------ DATASET EXTRACT ------

(** C1, as first stated, fails on [42]: the snippet parses, its list of
    questions is empty, and what [generate_questions] raises is the
    [IndexError] of [random.choice], not an error of the synthesizer's
    own. *)
Lemma empty_pool_error_is_an_IndexError :
  parse (Library := sample_library) literal_snippet = inr literal_tree
  /\ analyze_code (L := sample_library) literal_snippet = Facts no_facts
  /\ candidate_questions no_facts = ret []
  /\ unique [] = []
  /\ forall g,
       exists e,
         generate_questions (L := sample_library) literal_snippet g = (raise e, g)
         /\ class_of e = "IndexError"
         /\ is_empty_pool_error e = false.
Proof.
  repeat split. intros g.
  exists (IndexError "Cannot choose from an empty sequence").
  repeat split.
Qed.

(** Two functions of one name, each with an argument, render four
    questions and keep three: the second function_args question repeats the
    first. *)
Lemma redefined_functions_share_a_question :
  candidate_questions redefined_facts
  = ret [ "What does the function 'f' at line 1 do?";
          "What are the purposes of the arguments in the function 'f'?";
          "What does the function 'f' at line 3 do?";
          "What are the purposes of the arguments in the function 'f'?" ]
  /\ unique [ "What does the function 'f' at line 1 do?";
              "What are the purposes of the arguments in the function 'f'?";
              "What does the function 'f' at line 3 do?";
              "What are the purposes of the arguments in the function 'f'?" ]
     = [ "What does the function 'f' at line 1 do?";
         "What are the purposes of the arguments in the function 'f'?";
         "What does the function 'f' at line 3 do?" ].
Proof. split; reflexivity. Qed.

(** C2, as first stated, fails on [async def fetch(url): pass]: the tree
    holds a function definition with a parameter, and the analyzer records
    no function. *)
Lemma async_def_yields_no_function_record :
  let definition :=
    AsyncFunctionDef "fetch" (Arguments [] [Arg "url" None 1] None [] [] None [])
      [ Other "Pass" [] ] [] None [] 1 in
  parse (Library := sample_library) async_snippet = inr async_tree
  /\ descendant async_tree definition
  /\ is_function_definition definition = true
  /\ analyze_code (L := sample_library) async_snippet = Facts no_facts
  /\ functions no_facts = [].
Proof.
  cbv zeta. split; [reflexivity|]. split; [child_of_root|].
  repeat split; reflexivity.
Qed.

(** The record of [def first(a, /, b): pass] lists [b] alone: a parameter
    that is positional only is in [args.posonlyargs], which the analyzer
    does not read. *)
Lemma positional_only_parameters_are_not_listed :
  analyze_code (L := sample_library) posonly_snippet
  = Facts {| functions := [ {| fn_name := "first"; fn_lineno := 1;
                               fn_args := ["b"] |} ];
             variables := []; loops := []; conditionals := []; imports := [];
             docstrings := [] |}.
Proof. reflexivity. Qed.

------

Gather each line in these records that contains the string "split".

__EXERCISE SOLUTION__
  repeat split. intros g.
  repeat split.
Proof. split; reflexivity. Qed.
  cbv zeta. split; [reflexivity|]. split; [child_of_root|].
  repeat split; reflexivity.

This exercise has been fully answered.